The sound of Beauclaire’s engine was blending into the distant sounds of the night when I felt a tickling sensation, like someone had pulled mosquito netting off my skin. There was a half-second pause, then Adam, naked and enraged, was at the bottom of the stairs beside me. He looked at me. It was only a momentary look, but the intensity of it told me he saw that I was unharmed and not particularly alarmed. Then he was out the front door.

By the time I retrieved the gun from under the kitchen towels and checked the safety, Adam was back.

“Fae,” he said, sounding calmer than he looked. “No one I’ve smelled before. Who was it, and what did they want with you?”

“Gray Lord,” I told him because he needed to know that it had taken a Power to enspell him and successfully invade our home. “It was Beauclaire—you know, the guy who initiated the fae’s retreat to the reservations. He came looking for the walking stick. Have you seen Medea?
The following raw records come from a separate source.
(* ===== verification/Daemons.v ===== *)
(** * Services of the head node

    Units of systemd over its bus ([src/services/IService.cpp],
    [include/opencattus/services/IService.h]), setting up the mail system
    ([src/mailsystem/postfix.cpp]) and the classic SLURM server
    ([src/models/slurm.cpp]).  The bus is sdbus-c++'s, so it is a class; the
    permission bits of files are left out. *)

From stdpp Require Import base strings list gmap.
From Stdlib Require Import ZArith Lia Ascii.
From S2P Require Import Prelude CppString External Enums KeyFile Options World WorldFacts FileOps AnswerFileData RepoData Postfix.
From S2P Require Server ClusterData Runner OsService ScriptBuilder.

Local Open Scope Z_scope.

(** ** Units *)

(** [sdbus::Error], which is a [std::runtime_error] *)
Record sdbus_Error := mkError { getName : string; getMessage : string }.
Definition sdbus_exn (e : sdbus_Error) : exn := RuntimeError ("[" +:+ getName e +:+ "] " +:+ getMessage e).

(** [EnableRType] *)
Definition EnableRType : Type := list (string * string * string).

(** A method of [org.freedesktop.systemd1.Manager] that takes a unit and a
    mode, or a list of units and two flags; and what the program reads of the
    answer. *)
Class MessageBus := {
  MessageReply : Type;
  call_unit : string -> string -> string -> M World (sdbus_Error + string);
  call_units : string -> list string -> bool -> bool -> M World (sdbus_Error + MessageReply);
  get_changes : MessageReply -> sdbus_Error + EnableRType;
  get_pair : MessageReply -> sdbus_Error + (bool * EnableRType);
}.

Module IService.
Section service.
Context `{MessageBus} (opts : Options) (m_name : string).

Definition daemon_exception (fn : string) : exn :=
  RuntimeError ("Daemon " +:+ m_name +:+ " not found (NoSuchUnit while calling " +:+ fn +:+ ")").

(** Whether the error was dealt with, which it never is without throwing. *)
Definition handleException (e : sdbus_Error) (fn : string) : outcome bool :=
  if String.eqb (getName e) "org.freedesktop.systemd1.NoSuchUnit" then Throw (daemon_exception fn) else Ok false.

Definition answered {A} (function : string) (r : sdbus_Error + A) : outcome (option A) :=
  match r with
  | inr a => Ok (Some a)
  | inl e => handled ← handleException e function; if negb handled then Throw (sdbus_exn e) else Ok None
  end.

Definition callObjectFunction (function mode : string) : M World (option string) :=
  r ← call_unit function m_name mode; lift (answered function r).

Definition callObjectFunctionArray (function : string) (a b : bool) : M World (option MessageReply) :=
  r ← call_units function [m_name] a b; lift (answered function r).

Definition parsed {A} (r : sdbus_Error + A) : outcome A := match r with inr a => Ok a | inl e => Throw (sdbus_exn e) end.

Definition enable : M World unit :=
  if dryRun opts then skip
  else
    ret ← callObjectFunctionArray "EnableUnitFiles" false true;
    match ret with None => skip | Some ret => _ ← lift (parsed (get_pair ret)); skip end.

Definition disable : M World unit :=
  if dryRun opts then skip
  else
    ret ← callObjectFunctionArray "DisableUnitFiles" false true;
    match ret with None => skip | Some ret => _ ← lift (parsed (get_changes ret)); skip end.

Definition start : M World unit :=
  if dryRun opts then skip else _ ← callObjectFunction "StartUnit" "replace"; skip.
Definition restart : M World unit :=
  if dryRun opts then skip else _ ← callObjectFunction "RestartUnit" "replace"; skip.
Definition stop : M World unit :=
  if dryRun opts then skip else _ ← callObjectFunction "StopUnit" "replace"; skip.
End service.
End IService.

(** ** The mail system *)

Module PostfixSetup.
He scared the holy spit out of her.”

Adam frowned. “I thought Zee knew about the walking stick. And nothing scares that cat.”

“Apparently she’s good with coyotes, vampires, witches, werewolves, and all the fae who’ve come around before, but Gray Lords are an entirely different proposition.” I started up the stairs. I had to get up in a couple of hours and go to work. Tomorrow, Christy was going to be here. It looked to be a long day, and I wanted to face it with at least the better part of a full night’s sleep. And first I needed to find the cat and make sure she was okay.

“Mercy,” Adam said patiently as he followed me. “Why didn’t Beauclaire know that you’d given the stick to Coyote?”

“As best I can put together,” I told him, “Zee didn’t pass it around widely, and Beauclaire and he are not speaking because Zee killed Beauclaire’s father Lugh in order to quench Excalibur.”

Adam’s footfalls had been steady behind me, but at that last they paused. He started up again, and said, “Dealing with the fae is always full of surprises.”

His hand came to rest on my back, then slid lower as he took advantage of being two steps below me and nipped at my hip. “So,” he said gruffly, “what did Lugh’s son say when you told him that you gave his walking stick to Coyote?”

“That I have a week to get it back.”

Adam’s hand curved around my hip and pulled me to a stop at the top of the stairs.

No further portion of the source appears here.